- **Task to carry out**
Once you find the line with "BlockCount : Z;" in the entries below, return exactly every line from it through the line with "let candidate := checkpointBlocks.candidate".

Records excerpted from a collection
(* ===== verification/ReplicaCheckpoint.v ===== *)
(** * The checkpoint of a replica

    What [src/replication/replica_checkpoint.go] makes of the blocks a
    checkpoint has written: the checkpoint state that refers to them, which
    follows the current one, and the superblock that makes it durable. *)

From S2P Require Import Prelude Records Bytes Arith Checksum Header Config Ewah Clock Random Timers RepairBudget.
From S2P Require Import Storage Checkpoint Superblock Wal WalRecovery BlockAllocator Replica Release.

Module BlockReference.
Record t := mk { Checksum : list byte; Address : Z }.

Definition zero : t := mk (zeros 16) 0.
End BlockReference.
Abbreviation BlockReference := BlockReference.t.

#[export] Instance BlockReference_eq_dec : EqDecision BlockReference.
Proof. solve_decision. Defined.

Module CheckpointManifest.
Record t := mk {
  Oldest : BlockReference;
  Newest : BlockReference;
  Root : BlockReference;
  BlockCount : Z;
}.
End CheckpointManifest.
Abbreviation CheckpointManifest := CheckpointManifest.t.

(** The fields a checkpoint takes from a trailer. *)
Module TrailerReference.
Record t := mk { Last : BlockReference; Aggregate : list byte; EncodedSize : Z }.
End TrailerReference.
Abbreviation TrailerReference := TrailerReference.t.

(** The blocks of a checkpoint: its candidate and the trailers written. *)
Module checkpointBlocks.
Record t {B : Type} := mk {
  allocator : BlockAllocator B;
  candidate : BlockCheckpointCandidate;
  acquired : TrailerReference;
  released : TrailerReference;
  sessions : TrailerReference;
}.
Arguments t : clear implicits.
End checkpointBlocks.
Abbreviation checkpointBlocks := checkpointBlocks.t.

Section checkpoint.
Context {S B : Type}.
Implicit Types r : Replica S.
Implicit Types blocks : checkpointBlocks B.
Import Replica.

Definition checkpointReferenceValid blocks (reference : BlockReference) : bool :=
  match index (checkpointBlocks.allocator blocks) (BlockReference.Address reference) with
  | None => false
  | Some index =>
      let candidate := checkpointBlocks.candidate blocks in
      negb (IsZero16 (BlockReference.Checksum reference)) && (index <? BlockCheckpointCandidate.blockCount candidate)
      && Test (BlockCheckpointCandidate.reachable candidate) index
  end.

Definition manifestValid blocks (manifest : CheckpointManifest) : bool :=
  (if CheckpointManifest.BlockCount manifest =? 0
   then bool_decide (CheckpointManifest.Oldest manifest = BlockReference.zero)
        && bool_decide (CheckpointManifest.Newest manifest = BlockReference.zero)
   else checkpointReferenceValid blocks (CheckpointManifest.Oldest manifest)
        && checkpointReferenceValid blocks (CheckpointManifest.Newest manifest))
  && (bool_decide (CheckpointManifest.Root manifest = BlockReference.zero)
      || checkpointReferenceValid blocks (CheckpointManifest.Root manifest)).

Definition checkpointValidation r : CheckpointValidation :=
  CheckpointValidation.mk (Config.Group (config r)) (u32 (ClusterConfig.MessageSizeMax (cluster r))) (memberCount r)
    (default 0 (BlockBase (cluster r))) (ClusterConfig.BlockSize (cluster r)) (ClusterConfig.ClientsMax (cluster r)).

(** [None] is any of the errors. *)
Definition buildCheckpointState r blocks (manifest : CheckpointManifest) : option CheckpointState :=
  header ← RecoveredHeader (wal r) (checkpointTarget r);
  encodedHeader ← match EncodeHeader HeaderSize header with Ok (bytes, _) => Some bytes | Err _ => None end;
  if negb (manifestValid blocks manifest) then None else
  size ← checkedMul (BlockCheckpointCandidate.blockCount (checkpointBlocks.candidate blocks)) (ClusterConfig.BlockSize (cluster r));
  base ← BlockBase (cluster r);
  logical ← checkedAdd base size;
  let acquired := checkpointBlocks.acquired blocks in
  let released := checkpointBlocks.released blocks in
  let sessions := checkpointBlocks.sessions blocks in
  let checksum trailer := BlockReference.Checksum (TrailerReference.Last trailer) in
  let address trailer := BlockReference.Address (TrailerReference.Last trailer) in
  let oldest := CheckpointManifest.Oldest manifest in
  let newest := CheckpointManifest.Newest manifest in
  let root := CheckpointManifest.Root manifest in
  let state := CheckpointState.mk encodedHeader (checksum acquired) (checksum released) (checksum sessions)
    (BlockReference.Checksum oldest) (BlockReference.Checksum newest) (BlockReference.Checksum root)
    (TrailerReference.Aggregate acquired) (TrailerReference.Aggregate released) (TrailerReference.Aggregate sessions)
    (checkpointID r) (CheckpointState.ParentID (checkpoint r))
    (address acquired) (address released) (address sessions)
    (BlockReference.Address oldest) (BlockReference.Address newest) (BlockReference.Address root) logical
    (TrailerReference.EncodedSize acquired) (TrailerReference.EncodedSize released) (TrailerReference.EncodedSize sessions)
    (CheckpointManifest.BlockCount manifest) (checkpointTargetRelease r) in
  match CheckpointCheck.Validate state (checkpointValidation r) with Ok _ => Some state | Err _ => None end.

(** The superblock with the checkpoint. *)
Definition checkpointSuperblock r (checkpoint : CheckpointState) : Superblock.t :=
  let current := superblock r in
  let state := Superblock.State current in
  let state := DurableReplicaState.mk checkpoint (DurableReplicaState.LocalMember state) (DurableReplicaState.Members state)
    (commitMax r) (if syncRangeRepaired r then 0 else DurableReplicaState.SyncMin state)
    (if syncRangeRepaired r then 0 else DurableReplicaState.SyncMax state) (DurableReplicaState.LogView state)
    (DurableReplicaState.View state) (DurableReplicaState.ActiveCount state) (DurableReplicaState.StandbyCount state) in
  Superblock.mk (Superblock.Checksum current) (Superblock.FormatVersion current) (Superblock.Release current)
    (u64 (Superblock.Sequence current + 1)) (Superblock.Group current) (Superblock.Checksum current) state
    (Superblock.ViewHeaderCount current) (Superblock.ConfigurationChecksum current) (Superblock.ProtocolVersion current)
    (Superblock.ViewHeaders current).

Definition checkpointTransitionActive r : bool :=
  existsb (fun entry => let stage := stage_number (pipelineEntry.stage entry) in
    (stage_number CommitStageCompact <=? stage) && (stage <=? stage_number CommitStageCheckpointSuperblock)) (pipeline r).
End checkpoint.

- **Finished exercise**
  BlockCount : Z;
}.
End CheckpointManifest.
Abbreviation CheckpointManifest := CheckpointManifest.t.

(** The fields a checkpoint takes from a trailer. *)
Module TrailerReference.
Record t := mk { Last : BlockReference; Aggregate : list byte; EncodedSize : Z }.
End TrailerReference.
Abbreviation TrailerReference := TrailerReference.t.

(** The blocks of a checkpoint: its candidate and the trailers written. *)
Module checkpointBlocks.
Record t {B : Type} := mk {
  allocator : BlockAllocator B;
  candidate : BlockCheckpointCandidate;
  acquired : TrailerReference;
  released : TrailerReference;
  sessions : TrailerReference;
}.
Arguments t : clear implicits.
End checkpointBlocks.
Abbreviation checkpointBlocks := checkpointBlocks.t.

Section checkpoint.
Context {S B : Type}.
Implicit Types r : Replica S.
Implicit Types blocks : checkpointBlocks B.
Import Replica.

Definition checkpointReferenceValid blocks (reference : BlockReference) : bool :=
  match index (checkpointBlocks.allocator blocks) (BlockReference.Address reference) with
  | None => false
  | Some index =>
      let candidate := checkpointBlocks.candidate blocks in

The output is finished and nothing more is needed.